Sport has continued with a similar sense of purpose and creative energy. No fixtures or competitions created a space that has given squads and sports teams time to recalibrate their thinking with their coaches about physical activity and competitive sport, and to unpack the possible meanings and applications of our theme this term:  ‘Beyond Fixtures’. Engaging with our students on team and individual goal setting, running values-based sessions focusing on physical literacy has allowed the students to work on their own intrinsic motivation regarding sport and performance.  

For the first time at UWCSEA East, our Drama department developed a theatre festival week featuring four student-led plays. Our outstandingly talented High School students directed and acted in challenging, mesmerising performances – Antigone (directed by Iona Steger), Accidental Death of an Anarchist (directed by Ranveer Nalwa) An Enemy of the People (directed by Nimisha Iyer) and Arabian Nights (directed by Raniyah Basheer) which were also streamed live to audiences watching from outside the studios. We look forward with great excitement to the Term 2 productions which will feature a retrospective ensemble of musical theatre from UWCSEA East’s performance history.
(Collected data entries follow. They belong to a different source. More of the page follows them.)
(** X3.  An error code set by Prepare is the invalid-coordinate or the
    range-limit code; it is the last event of the run and the only error
    code of the run, the error code left behind is that one, and the value
    returned is the error coordinate. *)
Theorem prepare_error_is_final (P : descriptor) (coo : PJ_COORD) (e : pj_errno) :
  In (ev_errno e) (trace (pj_inv_prepare P coo)) ->
  (e = PJD_ERR_INVALID_X_OR_Y \/ e = PJD_ERR_LAT_OR_LON_EXCEED_LIMIT) /\
  value (pj_inv_prepare P coo) = proj_coord_error /\
  proj_errno (trace (pj_inv_prepare P coo)) = Some e /\
  exists pre,
    trace (pj_inv_prepare P coo) = pre ++ [ev_errno e] /\
    existsb is_errno_event pre = false.
Proof.
  intros Hin.
  destruct (prepare_errno_shape P coo) as [Hno | (Hval & pre & e' & Ht & Hpre & He')].
  - now elim (no_errno_not_in _ e Hno).
  - rewrite Ht in Hin. apply in_app_or in Hin.
    destruct Hin as [Hin | [Heq | []]].
    + now elim (no_errno_not_in _ e Hpre).
    + injection Heq as <-. split; [exact He'|]. split; [exact Hval|].
      rewrite Ht. split; [apply proj_errno_last|].
      exists pre. now split.
Qed.

(** *** The entry points, case by case *)

Lemma dispatch_spec_shape (P : descriptor) (d : dimensionality) (coo : PJ_COORD) :
  dispatch_spec P d coo = (None, [ev_errno EINVAL]) \/
  exists c ev,
    dispatch_spec P d coo = (Some c, [ev]) /\
    is_core_event ev = true /\ is_errno_event ev = false.
Proof.
  unfold dispatch_spec.
  destruct d; cbn [fallback_order first_implementation implementation];
    destruct (inv P), (inv3d P), (inv4d P); cbn [option_map];
    try (left; reflexivity);
    right; cbn [fst snd]; eexists; eexists; repeat split.
Qed.

(** The four ways through an entry point: stopped after Prepare, stopped
    for want of a transform, stopped after the transform, or finalized. *)
Lemma entry_body_cases (d : dimensionality)
    (dispatch : descriptor -> PJ_COORD -> M (option PJ_COORD))
    (P : descriptor) (coo : PJ_COORD) :
  (forall c, dispatch P c = dispatch_spec P d c) ->
  let pre := entry_prepare P coo in
  ((HUGE_VAL =? v0 (value pre)) = true /\
   entry_body dispatch P coo = (proj_coord_error, trace pre)) \/
  ((HUGE_VAL =? v0 (value pre)) = false /\
   existsb is_errno_event (trace pre) = false /\
   (entry_body dispatch P coo = (proj_coord_error, trace pre ++ [ev_errno EINVAL]) \/
    exists c ev,
      dispatch P (value pre) = (Some c, [ev]) /\ is_core_event ev = true /\
      (((HUGE_VAL =? v0 c) = true /\
        entry_body dispatch P coo = (proj_coord_error, trace pre ++ [ev])) \/
       ((HUGE_VAL =? v0 c) = false /\
        existsb is_errno_event (trace (entry_finalize P c)) = false /\
        entry_body dispatch P coo =
          (value (entry_finalize P c), trace pre ++ ev :: trace (entry_finalize P c)))))).
Proof.
  intros Hd pre. unfold entry_body. fold pre.
  unfold bind, value, trace. cbn [fst snd].
  destruct (HUGE_VAL =? v0 (fst pre)) eqn:Hpre.
  - left. split; [reflexivity|]. cbn [ret fst snd]. now rewrite app_nil_r.
  - right. split; [reflexivity|].
    assert (Hquiet : existsb is_errno_event (snd pre) = false).
    { subst pre. unfold entry_prepare in *.
      destruct (skip_inv_prepare P); cbn [negb] in *; [reflexivity|].
      destruct (prepare_errno_shape P coo) as [Hno | [Hval _]]; [exact Hno|].
      unfold value in Hval. rewrite Hval in Hpre. discriminate. }
    split; [exact Hquiet|].
    rewrite Hd.
    destruct (dispatch_spec_shape P d (fst pre)) as [Hnone | (c & ev & Hsome & Hcore & _)].
    + left. rewrite Hnone. unfold ret. cbn [fst snd]. now rewrite app_nil_r.
    + right. exists c, ev. split; [exact Hsome|]. split; [exact Hcore|].
      rewrite Hsome. cbn [fst snd app].
      destruct (HUGE_VAL =? v0 c) eqn:Hc.
      * left. split; [reflexivity|]. reflexivity.
      * right. split; [reflexivity|]. split; [|reflexivity].
        unfold entry_finalize. destruct (skip_inv_finalize P); cbn [negb]; [reflexivity|].
        unfold pj_inv_finalize. rewrite float_eqb_sym, Hc.
        destruct (left P); try reflexivity.
        destruct (right P);
          try (apply finalize_geocentric_no_event; reflexivity);
          (apply no_event_bind;
           [apply finalize_geographic_no_event; reflexivity | intro r];
           split_if; [reflexivity | apply finalize_geocentric_no_event; reflexivity]).
Qed.

Lemma pj_inv_body (xy : XY) (P : descriptor) :
  pj_inv xy P =
    (coo_lp (value (entry_body dispatch_inv P (set_xy coo_zero xy))),
     trace (entry_body dispatch_inv P (set_xy coo_zero xy))).
Proof. unfold pj_inv, bind, ret, value, trace. cbn [fst snd]. now rewrite app_nil_r. Qed.

Lemma pj_inv3d_body (xyz : XYZ) (P : descriptor) :
  pj_inv3d xyz P =
    (coo_lpz (value (entry_body dispatch_inv3d P (set_xyz coo_zero xyz))),
     trace (entry_body dispatch_inv3d P (set_xyz coo_zero xyz))).
Proof. unfold pj_inv3d, bind, ret, value, trace. cbn [fst snd]. now rewrite app_nil_r. Qed.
Music has continued to be an exceptional creative collaboration between students and our music specialists. Unplugged and Wavelengths, our annual Term One events, were virtual performances of subtlety, depth, range and emotional intensity from our Middle and High School musicians and singers who continue to make these events among the highlights of our calendar.

Our High School Model United Nations (MUN) team of 180 members has continued to develop and give opportunities to our students to learn about diplomacy, international relations and the United Nations organisation. This term, East has participated in two virtual conferences, where students have proposed, argued, debated and ratified, developing their skills of diplomacy and articulation in the process. On 12 December, we hosted our very own virtual event with six schools from across Asia. 
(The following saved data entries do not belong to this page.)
(* ===== verification/Float.v ===== *)
(** * IEEE binary64 numbers

    [f64] is the Standard Library's executable specification of floating-point numbers at
    precision 53 and maximal exponent 1024; [f32] is the same type at 24 and 128.  Decimal
    literals are read with a single correct rounding, as Rust's [str::parse] does. *)

From Stdlib Require Export SpecFloat.
From S2P Require Import Prelude.

Abbreviation f64 := spec_float (only parsing).

#[export] Instance spec_float_eq_dec : EqDecision spec_float.
Proof. solve_decision. Defined.

Definition f64_add (x y : f64) : f64 := SFadd 53 1024 x y.
Definition f64_sub (x y : f64) : f64 := SFsub 53 1024 x y.
Definition f64_mul (x y : f64) : f64 := SFmul 53 1024 x y.
Definition f64_div (x y : f64) : f64 := SFdiv 53 1024 x y.
Definition f64_eqb (x y : f64) : bool := SFeqb x y.
Definition f64_ltb (x y : f64) : bool := SFltb x y.
Definition f64_leb (x y : f64) : bool := SFleb x y.
Definition f64_zero : f64 := S754_zero false.
Definition f64_of_Z (n : Z) : f64 := binary_normalize 53 1024 n 0 false.

(** [x as f32]: the value rounded to 24 bits of precision. *)
Definition f32_of_f64 (x : f64) : spec_float :=
  match x with
  | S754_finite s m e => binary_normalize 24 128 (cond_Zopp s (Zpos m)) e s
  | _ => x
  end.
Definition f32_one : spec_float := binary_normalize 24 128 1 0 false.

(** [f32::clamp(0.0, 1.0)]: NaN stays NaN. *)
Definition f32_clamp01 (x : spec_float) : spec_float :=
  if SFltb x f64_zero then f64_zero else if SFltb f32_one x then f32_one else x.

(** The quotient [m / 10^k], rounded once to nearest even. *)
Definition f64_of_decimal (sign : bool) (m : N) (k : nat) : f64 :=
  match m with
  | N0 => S754_zero sign
  | Npos p =>
      let '(q, e, l) := SFdiv_core_binary 53 1024 (Zpos p) 0 (10 ^ Z.of_nat k) 0 in
      binary_round_aux 53 1024 sign q e l
  end.

(** [str::parse::<f64>] on the literals the CSS tokenizer collects: an optional sign, digits,
    and an optional fraction; at least one digit is required. *)
Definition parse_f64 (s : list N) : option f64 :=
  let '(sign, s) :=
    match s with
    | c :: s' => if (c =? ch "-")%N then (true, s') else if (c =? ch "+")%N then (false, s') else (false, s)
    | [] => (false, s)
    end in
  let whole := take_while is_ascii_digit s in
  let rest := drop (length whole) s in
  let frac :=
    match rest with
    | [] => Some []
    | c :: ds => if (c =? ch ".")%N && forallb is_ascii_digit ds then Some ds else None
    end in
  match frac with
  | None => None
  | Some ds =>
      match whole ++ ds with
      | [] => None
      | digits => Some (f64_of_decimal sign (digits_val 10 digits) (length ds))
      end
  end.

Example parse_half : parse_f64 (str "0.5") = Some (f64_div (f64_of_Z 1) (f64_of_Z 2)).
Proof. vm_compute. reflexivity. Qed.
Example parse_tenth : parse_f64 (str "-.1") = Some (SFopp (f64_div (f64_of_Z 1) (f64_of_Z 10))).
Proof. vm_compute. reflexivity. Qed.
Example parse_sign_only : parse_f64 (str "+") = None.
Proof. reflexivity. Qed.

(** [f64::max]: the other operand when one is NaN. *)
Definition f64_max (x y : f64) : f64 :=
  match x, y with
  | S754_nan, _ => y
  | _, S754_nan => x
  | _, _ => if f64_ltb x y then y else x
  end.
Definition f64_min (x y : f64) : f64 :=
  match x, y with
  | S754_nan, _ => y
  | _, S754_nan => x
  | _, _ => if f64_ltb y x then y else x
  end.
(** A decimal literal of the source. *)
Definition f64_lit (s : string) : f64 := default f64_zero (parse_f64 (str s)).
Arguments f64_lit _%_string.

(** ** Conversions to integers

    A finite number is [± m * 2^e]; the integer nearest to it, halves away from zero
    ([f64::round]), and the least integer not below it ([f64::ceil]). *)
Definition round_Z (s : bool) (m : positive) (e : Z) : Z :=
  let mag :=
    if (0 <=? e)%Z then Z.shiftl (Zpos m) e
    else Z.shiftr (Zpos m + Z.shiftl 1 (- e - 1)) (- e) in
  if s then (- mag)%Z else mag.
Definition ceil_Z (s : bool) (m : positive) (e : Z) : Z :=
  if (0 <=? e)%Z then cond_Zopp s (Z.shiftl (Zpos m) e)
  else if s then (- Z.shiftr (Zpos m) (- e))%Z
  else Z.shiftr (Zpos m + Z.shiftl 1 (- e) - 1) (- e).

(** [as] casts to an integer type saturate, and send NaN to zero. *)
Definition cast_sat (lo hi : Z) (to_Z : bool → positive → Z → Z) (x : spec_float) : Z :=
  match x with
  | S754_zero _ | S754_nan => 0
  | S754_infinity s => if s then lo else hi
  | S754_finite s m e => Z.max lo (Z.min hi (to_Z s m e))
  end.
Definition I64_MIN : Z := - 2 ^ 63.
Definition I64_MAX : Z := 2 ^ 63 - 1.
Definition round_as_i64 (x : f64) : Z := cast_sat I64_MIN I64_MAX round_Z x.
Definition ceil_as_u32 (x : f64) : Z := cast_sat 0 (Z.of_N U32_MAX) ceil_Z x.
Definition round_as_u8 (x : spec_float) : Z := cast_sat 0 255 round_Z x.

Lemma cast_sat_bounds lo hi f x : (lo <= 0 <= hi)%Z → (lo <= cast_sat lo hi f x <= hi)%Z.
Proof. intros H. destruct x as [s|s| |s m e]; cbn; [lia|destruct s; lia|lia|lia]. Qed.

(** binary32 products, and the exact widening of a binary32. *)
Definition f32_mul (x y : spec_float) : spec_float := SFmul 24 128 x y.
Definition f32_of_Z (n : Z) : spec_float := binary_normalize 24 128 n 0 false.
Definition f64_of_f32 (x : spec_float) : f64 :=
  match x with
  | S754_finite s m e => binary_normalize 53 1024 (cond_Zopp s (Zpos m)) e s
  | _ => x
  end.

Example round_half : map round_as_i64 [f64_lit "2.5"; f64_lit "-2.5"; f64_lit "2.4"; S754_nan] = [3; -3; 2; 0]%Z.
Proof. vm_compute. reflexivity. Qed.
Example ceil_small : map ceil_as_u32 [f64_lit "2.1"; f64_lit "-2.5"; f64_of_Z 7; S754_infinity false] = [3; 0; 7; 4294967295]%Z.
Proof. vm_compute. reflexivity. Qed.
As the term draws to a close, a special mention must go to two Grade 12 students whose dedication, determination and intense training schedules have won them distinctions. Samatha Saysoon has won a full scholarship to the University of California for fencing, and Owen Allwood has been offered a scholarship to the University of Calgary for swimming. Their achievements are hugely impressive, and we are very proud of them, as we recognise all that they have done to work towards these prestigious awards. 
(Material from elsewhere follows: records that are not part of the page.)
(* ===== verification/DomTree.v ===== *)
(** * Well-formed documents

    [Linked d K] says that the linked records of the node table agree with the ordered child
    lists [K]; [Rep d K] adds that [K] is acyclic, an abstract forest, and that the document has a
    root.  Every operation of [Dom] that rewires links is shown to act on [K] the way its
    documentation says (append, insert before, remove).  It keeps [Linked] whatever it is called
    with, and [Rep] when it puts no node below itself and leaves the root alone. *)

From S2P Require Import Prelude Dom.

(** ** Lists *)
Section lists.
Context {A : Type}.
Implicit Types l k : list A.

Lemma app_cons_inj_NoDup l1 l2 k1 k2 (x : A) :
  NoDup (l1 ++ x :: l2) → l1 ++ x :: l2 = k1 ++ x :: k2 → l1 = k1 ∧ l2 = k2.
Proof.
  revert k1; induction l1 as [|a l1 IH]; intros [|b k1] Hnd Heq; cbn in *.
  - by injection Heq.
  - injection Heq as <- ->. apply NoDup_cons in Hnd as [Hx _]. set_solver.
  - injection Heq as -> <-. apply NoDup_cons in Hnd as [Hx _]. set_solver.
  - injection Heq as -> Heq. apply NoDup_cons in Hnd as [_ Hnd].
    destruct (IH _ Hnd Heq) as [-> ->]; done.
Qed.

Lemma last_cons_some l (x : A) : ∃ y, last (x :: l) = Some y.
Proof. rewrite last_cons. destruct (last l); eauto. Qed.

Lemma head_app_cons l1 (x y : A) l2 :
  l1 ≠ [] → head (l1 ++ l2) = head l1.
Proof. by destruct l1. Qed.

Lemma last_app_cons l1 (x : A) l2 : last (l1 ++ x :: l2) = last (x :: l2).
Proof. rewrite last_app. destruct (last_cons_some l2 x) as [y ->]. done. Qed.
End lists.

(** ** The representation predicate *)

(** The child edges of the abstract forest. *)
Definition edge (K : NodeId → list NodeId) (p c : NodeId) : Prop := c ∈ K p.

(** What the link fields of node [x] say about the child lists. *)
Record links_ok (K : NodeId → list NodeId) (x : NodeId) (r : NodeRecord) : Prop := {
  lk_first : r.(r_first_child) = head (K x);
  lk_last : r.(r_last_child) = last (K x);
  lk_sib : match r.(r_parent) with
           | None => r.(r_prev_sibling) = None ∧ r.(r_next_sibling) = None
           | Some p => ∃ l1 l2, K p = l1 ++ x :: l2
               ∧ r.(r_prev_sibling) = last l1 ∧ r.(r_next_sibling) = head l2
           end;
}.

Record Linked (d : Document) (K : NodeId → list NodeId) : Prop := {
  rep_links : ∀ x r, d.(nodes) !! x = Some r → links_ok K x r;
  rep_child : ∀ p c, c ∈ K p → ∃ r, d.(nodes) !! c = Some r ∧ r.(r_parent) = Some p;
  rep_dom : ∀ p, d.(nodes) !! p = None → K p = [];
  rep_nodup : ∀ p, NoDup (K p);
  rep_fresh : ∀ x r, d.(nodes) !! x = Some r → (x < d.(allocator).(alloc_next))%N;
}.

Record Rep (d : Document) (K : NodeId → list NodeId) : Prop := {
  rep_linked :> Linked d K;
  rep_root : ∃ r rec, d.(doc_root) = Some r ∧ d.(nodes) !! r = Some rec
               ∧ rec.(r_data) = NDocument ∧ rec.(r_parent) = None;
  rep_acyclic : ∀ x, ¬ tc (edge K) x x;
}.

#[export] Hint Resolve rep_linked : core.

(** [x] is a live node. *)
Definition live (d : Document) (x : NodeId) : Prop := is_Some (d.(nodes) !! x).

(** [parent_edge d x y]: the record of [x] names [y] as its parent. *)
Definition parent_edge (d : Document) (x y : NodeId) : Prop :=
  ∃ r, d.(nodes) !! x = Some r ∧ r.(r_parent) = Some y.

(** [a] is [x] or an ancestor of [x]: what [append_child] does not check. *)
Definition inclusive_ancestor (d : Document) (a x : NodeId) : Prop :=
  rtc (parent_edge d) x a.

(** ** The table under [modify] *)
Lemma modify_Ok m id f m' :
  modify m id f = Ok m' ↔ is_Some (m !! id) ∧ m' = alter f id m.
Proof.
  unfold modify, index. destruct (m !! id) as [r|] eqn:E; cbn.
  - split.
    + intros [= <-]. split; [eauto|]. apply map_eq. intros j.
      rewrite lookup_alter. destruct (decide (id = j)) as [<-|].
      * by rewrite lookup_insert_eq, E.
      * by rewrite lookup_insert_ne.
    + intros [_ ->]. f_equal. apply map_eq. intros j.
      rewrite lookup_alter. destruct (decide (id = j)) as [<-|].
      * by rewrite lookup_insert_eq, E.
      * by rewrite lookup_insert_ne.
  - split; [done|]. intros [[? ?] _]; done.
Qed.

(** The record of [x] after [alter f id]. *)
Definition at_id (id : NodeId) (f : NodeRecord → NodeRecord) (x : NodeId)
    (r : NodeRecord) : NodeRecord := if decide (id = x) then f r else r.

Lemma lookup_alter_at (m : gmap NodeId NodeRecord) id f x :
  alter f id m !! x = at_id id f x <$> m !! x.
Proof.
  rewrite lookup_alter. unfold at_id.
  destruct (decide (id = x)) as [<-|]; [done|]. by destruct (m !! x).
Qed.

Lemma modify_run m id f :
  is_Some (m !! id) → modify m id f = Ok (alter f id m).
Proof. intros H. by apply modify_Ok. Qed.

Lemma is_Some_alter (m : gmap NodeId NodeRecord) id f x :
  is_Some (m !! x) → is_Some (alter f id m !! x).
Proof. rewrite lookup_alter_at, fmap_is_Some. done. Qed.

#[export] Hint Resolve is_Some_alter : blueice.


(** ** Facts about a represented document *)
Section rep_facts.
Context (d : Document) (K : NodeId → list NodeId) (HR : Linked d K).

Lemma detached_not_child c r p :
  d.(nodes) !! c = Some r → r.(r_parent) = None → c ∉ K p.
Proof. intros Hr Hp (r' & ? & ?)%(rep_child _ _ HR). congruence. Qed.

Lemma rep_edge_live p c : edge K p c → live d p ∧ live d c.
Proof.
  intros Hc. split.
  - unfold live. destruct (nodes d !! p) eqn:E; [eauto|].
    unfold edge in Hc. rewrite (rep_dom _ _ HR p E) in Hc. set_solver.
  - destruct (rep_child _ _ HR _ _ Hc) as (r & ? & _). by exists r.
Qed.

Lemma rep_parent_edge x p : parent_edge d x p ↔ edge K p x.
Proof.
  split.
  - intros (r & Hr & Hp). pose proof (lk_sib _ _ _ (rep_links _ _ HR _ _ Hr)) as Hs.
    rewrite Hp in Hs. destruct Hs as (l1 & l2 & HK & _). unfold edge. rewrite HK.
    set_solver.
  - intros Hc. destruct (rep_child _ _ HR _ _ Hc) as (r & ? & ?). by exists r.
Qed.

Lemma rep_parent_inj p q c : edge K p c → edge K q c → p = q.
Proof.
  intros (r & Hr & Hp)%(rep_child _ _ HR) (r' & Hr' & Hq)%(rep_child _ _ HR).
  congruence.
Qed.

Lemma rep_inclusive_ancestor a x : inclusive_ancestor d a x ↔ rtc (edge K) a x.
Proof.
  unfold inclusive_ancestor. split.
  - induction 1 as [|x y z Hxy _ IH]; [done|].
    apply rep_parent_edge in Hxy. eapply rtc_r; eauto.
  - intros H. induction H as [|x y z Hxy _ IH]; [done|].
    apply rep_parent_edge in Hxy. eapply rtc_r; eauto.
Qed.

(** Two paths into the same node are nested: parents are unique. *)
Lemma rep_paths_nested a b x :
  rtc (edge K) a x → rtc (edge K) b x → rtc (edge K) a b ∨ rtc (edge K) b a.
Proof.
  intros Ha. revert b. pattern x. revert x Ha. apply rtc_ind_r; [|intros y z Hay Hyz IH];
    intros b Hb.
  - by right.
  - apply rtc_inv_r in Hb as [->|(y' & Hb & Hyz')].
    + left. eapply rtc_r; eauto.
    + pose proof (rep_parent_inj _ _ _ Hyz Hyz') as ->. eauto.
Qed.
End rep_facts.

(** ** Acyclicity when edges change *)
Lemma tc_edge_mono (K K' : NodeId → list NodeId) x y :
  (∀ p c, edge K' p c → edge K p c) → tc (edge K') x y → tc (edge K) x y.
Proof.
  intros Hsub. induction 1 as [x y Hxy|x y z Hxy _ IH].
  - by apply tc_once, Hsub.
  - eapply tc_l; [by apply Hsub|done].
Qed.

Lemma tc_edge_add (K K' : NodeId → list NodeId) p0 c0 x y :
  (∀ p c, edge K' p c → edge K p c ∨ (p = p0 ∧ c = c0)) →
  tc (edge K') x y →
  tc (edge K) x y ∨ (rtc (edge K) x p0 ∧ rtc (edge K) c0 y).
Proof.
  intros Hsub. induction 1 as [x y Hxy|x y z Hxy _ IH].
  - destruct (Hsub _ _ Hxy) as [?|[-> ->]]; [left; by apply tc_once|right; done].
  - destruct (Hsub _ _ Hxy) as [Hxy'|[-> ->]].
    + destruct IH as [?|[? ?]].
      * left. eapply tc_l; eauto.
      * right. split; [|done]. eapply rtc_l; eauto.
    + right. split; [done|]. destruct IH as [?|[? ?]]; [by apply tc_rtc|done].
Qed.

Lemma acyclic_add (K K' : NodeId → list NodeId) p0 c0 :
  (∀ p c, edge K' p c → edge K p c ∨ (p = p0 ∧ c = c0)) →
  (∀ x, ¬ tc (edge K) x x) → ¬ rtc (edge K) c0 p0 →
  ∀ x, ¬ tc (edge K') x x.
Proof.
  intros Hsub Hac Hn x Hx. destruct (tc_edge_add _ _ _ _ _ _ Hsub Hx) as [?|[H1 H2]].
  - by eapply Hac.
  - apply Hn. by transitivity x.
Qed.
Equally impressive are those whose endeavours are somewhat less in the limelight, yet require similar application, drive and vision. Our Boxing and Football student-led coaching sessions are some of the student leadership programmes we are currently offering. Our student leaders use their time to develop and plan opportunities remotely for our service partners who cannot access our campus. We thank them for their hard work and admirable service to others in our Singaporean community.

Term One has looked and felt different in some ways, to be sure. But East campus has felt as vibrant and alive with the creative energy of the UWCSEA spirit as it always has. Our teachers have been role models for our students in their determined will and effort to make things happen, and our students remain as mindful, principled, resilient and, above all, true to the UWC mission as they always have been. It is our privilege to continue supporting them as teachers, coaches, mentors, providers and facilitators. It is our privilege to be part of this very special community that believes in the transformational power of creative thinking and innovation, most especially in times of challenge.